• What you are asked to do:
Run through the records and show each line that includes the string "condition".
================
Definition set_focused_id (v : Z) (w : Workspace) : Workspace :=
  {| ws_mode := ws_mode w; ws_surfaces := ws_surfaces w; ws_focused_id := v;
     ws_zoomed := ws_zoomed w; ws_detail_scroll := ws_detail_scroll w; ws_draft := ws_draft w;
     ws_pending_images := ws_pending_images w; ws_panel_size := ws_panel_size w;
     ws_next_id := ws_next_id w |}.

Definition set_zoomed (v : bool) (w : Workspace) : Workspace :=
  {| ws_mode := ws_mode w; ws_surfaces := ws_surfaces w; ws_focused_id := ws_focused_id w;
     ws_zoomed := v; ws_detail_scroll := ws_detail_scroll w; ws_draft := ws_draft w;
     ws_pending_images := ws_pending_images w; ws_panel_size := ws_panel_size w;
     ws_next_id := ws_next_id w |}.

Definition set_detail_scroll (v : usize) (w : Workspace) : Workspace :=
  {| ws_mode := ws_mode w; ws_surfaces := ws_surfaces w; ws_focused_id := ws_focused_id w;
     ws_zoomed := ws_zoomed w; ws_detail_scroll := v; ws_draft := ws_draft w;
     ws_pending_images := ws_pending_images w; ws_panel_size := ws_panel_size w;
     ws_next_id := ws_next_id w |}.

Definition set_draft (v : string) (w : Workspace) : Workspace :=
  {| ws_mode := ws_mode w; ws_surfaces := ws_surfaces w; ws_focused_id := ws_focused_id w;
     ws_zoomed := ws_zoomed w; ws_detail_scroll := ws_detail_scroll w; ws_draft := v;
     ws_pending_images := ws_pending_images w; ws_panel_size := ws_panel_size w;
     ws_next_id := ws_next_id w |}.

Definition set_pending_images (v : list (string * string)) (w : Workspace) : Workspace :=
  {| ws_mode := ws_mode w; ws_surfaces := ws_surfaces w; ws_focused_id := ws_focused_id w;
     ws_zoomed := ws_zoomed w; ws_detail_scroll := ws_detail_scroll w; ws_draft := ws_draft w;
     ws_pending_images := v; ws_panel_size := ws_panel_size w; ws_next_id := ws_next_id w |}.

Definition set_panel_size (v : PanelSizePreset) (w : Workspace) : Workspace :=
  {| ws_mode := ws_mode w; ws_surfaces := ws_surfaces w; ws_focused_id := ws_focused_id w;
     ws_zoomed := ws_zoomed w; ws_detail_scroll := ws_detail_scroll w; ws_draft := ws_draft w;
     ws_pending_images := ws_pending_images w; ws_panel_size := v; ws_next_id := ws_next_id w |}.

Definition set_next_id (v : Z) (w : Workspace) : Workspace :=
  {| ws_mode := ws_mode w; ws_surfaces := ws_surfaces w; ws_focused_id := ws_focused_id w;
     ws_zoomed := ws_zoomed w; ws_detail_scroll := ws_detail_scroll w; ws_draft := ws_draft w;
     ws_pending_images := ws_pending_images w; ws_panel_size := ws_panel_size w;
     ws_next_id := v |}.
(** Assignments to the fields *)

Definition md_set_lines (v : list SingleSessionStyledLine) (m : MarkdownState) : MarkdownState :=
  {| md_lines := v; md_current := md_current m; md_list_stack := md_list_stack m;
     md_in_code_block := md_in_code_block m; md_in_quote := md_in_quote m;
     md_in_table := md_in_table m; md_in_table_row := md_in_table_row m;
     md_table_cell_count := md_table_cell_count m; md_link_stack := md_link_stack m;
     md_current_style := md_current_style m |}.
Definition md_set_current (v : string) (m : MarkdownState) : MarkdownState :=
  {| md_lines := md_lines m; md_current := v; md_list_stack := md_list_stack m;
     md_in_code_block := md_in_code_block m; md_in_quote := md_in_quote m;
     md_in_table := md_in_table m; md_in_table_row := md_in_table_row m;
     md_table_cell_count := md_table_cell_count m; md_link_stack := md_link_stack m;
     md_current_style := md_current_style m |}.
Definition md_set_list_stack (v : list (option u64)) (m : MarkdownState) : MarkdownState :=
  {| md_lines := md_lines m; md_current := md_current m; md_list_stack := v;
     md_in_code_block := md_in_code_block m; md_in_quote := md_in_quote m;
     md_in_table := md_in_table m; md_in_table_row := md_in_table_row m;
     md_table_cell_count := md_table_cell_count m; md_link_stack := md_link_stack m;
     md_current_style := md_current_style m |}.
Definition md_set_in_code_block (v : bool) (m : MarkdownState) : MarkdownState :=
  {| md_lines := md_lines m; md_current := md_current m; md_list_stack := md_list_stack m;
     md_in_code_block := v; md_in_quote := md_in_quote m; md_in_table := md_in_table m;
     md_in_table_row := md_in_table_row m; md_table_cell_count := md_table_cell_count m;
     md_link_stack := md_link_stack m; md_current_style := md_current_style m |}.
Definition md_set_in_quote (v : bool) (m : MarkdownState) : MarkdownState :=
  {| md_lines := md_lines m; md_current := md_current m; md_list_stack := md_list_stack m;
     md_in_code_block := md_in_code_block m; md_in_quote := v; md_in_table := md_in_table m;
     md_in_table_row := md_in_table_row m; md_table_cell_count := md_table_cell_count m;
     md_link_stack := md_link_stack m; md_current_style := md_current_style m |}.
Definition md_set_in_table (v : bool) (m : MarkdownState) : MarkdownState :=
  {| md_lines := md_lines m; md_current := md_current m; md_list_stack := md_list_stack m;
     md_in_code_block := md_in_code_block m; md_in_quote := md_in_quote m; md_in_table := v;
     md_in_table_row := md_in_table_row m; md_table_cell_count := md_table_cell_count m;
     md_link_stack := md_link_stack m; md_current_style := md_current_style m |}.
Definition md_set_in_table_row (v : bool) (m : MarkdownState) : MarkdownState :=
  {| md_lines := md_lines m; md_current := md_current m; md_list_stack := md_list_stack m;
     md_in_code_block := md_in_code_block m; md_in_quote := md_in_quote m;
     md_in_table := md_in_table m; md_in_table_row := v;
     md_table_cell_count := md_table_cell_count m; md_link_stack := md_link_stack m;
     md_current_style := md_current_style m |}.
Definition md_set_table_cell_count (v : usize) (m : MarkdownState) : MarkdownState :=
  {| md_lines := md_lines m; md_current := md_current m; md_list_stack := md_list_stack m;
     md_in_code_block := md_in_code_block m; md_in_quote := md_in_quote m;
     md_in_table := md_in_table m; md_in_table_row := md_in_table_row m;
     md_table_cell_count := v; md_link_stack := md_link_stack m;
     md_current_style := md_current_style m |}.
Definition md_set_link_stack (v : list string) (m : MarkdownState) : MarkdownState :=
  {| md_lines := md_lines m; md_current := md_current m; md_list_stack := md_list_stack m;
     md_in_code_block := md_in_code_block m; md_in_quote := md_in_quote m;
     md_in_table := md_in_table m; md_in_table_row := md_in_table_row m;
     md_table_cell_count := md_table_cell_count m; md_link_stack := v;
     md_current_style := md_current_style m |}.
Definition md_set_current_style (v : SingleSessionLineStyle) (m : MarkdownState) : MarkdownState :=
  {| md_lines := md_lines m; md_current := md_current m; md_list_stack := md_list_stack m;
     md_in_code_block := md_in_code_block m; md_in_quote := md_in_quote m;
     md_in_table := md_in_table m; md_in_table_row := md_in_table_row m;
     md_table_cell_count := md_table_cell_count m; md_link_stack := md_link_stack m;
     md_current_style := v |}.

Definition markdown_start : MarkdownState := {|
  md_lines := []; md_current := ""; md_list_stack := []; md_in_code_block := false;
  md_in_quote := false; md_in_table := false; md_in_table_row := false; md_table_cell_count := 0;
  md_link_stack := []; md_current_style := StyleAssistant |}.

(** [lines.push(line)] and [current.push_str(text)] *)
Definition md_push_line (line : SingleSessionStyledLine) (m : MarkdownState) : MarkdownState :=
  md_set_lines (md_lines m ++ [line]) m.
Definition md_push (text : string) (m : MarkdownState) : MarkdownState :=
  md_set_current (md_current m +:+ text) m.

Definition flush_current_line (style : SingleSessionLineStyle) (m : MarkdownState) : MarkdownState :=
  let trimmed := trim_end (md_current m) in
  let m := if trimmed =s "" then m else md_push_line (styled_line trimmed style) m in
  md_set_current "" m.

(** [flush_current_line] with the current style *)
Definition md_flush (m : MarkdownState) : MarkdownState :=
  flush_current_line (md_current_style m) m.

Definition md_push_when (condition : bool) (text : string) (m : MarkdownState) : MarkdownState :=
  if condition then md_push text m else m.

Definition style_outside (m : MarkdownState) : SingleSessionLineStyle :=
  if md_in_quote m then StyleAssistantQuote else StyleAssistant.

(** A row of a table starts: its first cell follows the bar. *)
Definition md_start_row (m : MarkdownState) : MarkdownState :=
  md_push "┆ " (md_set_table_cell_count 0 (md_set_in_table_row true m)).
================
• Exercise solution:
Definition md_push_when (condition : bool) (text : string) (m : MarkdownState) : MarkdownState :=
  if condition then md_push text m else m.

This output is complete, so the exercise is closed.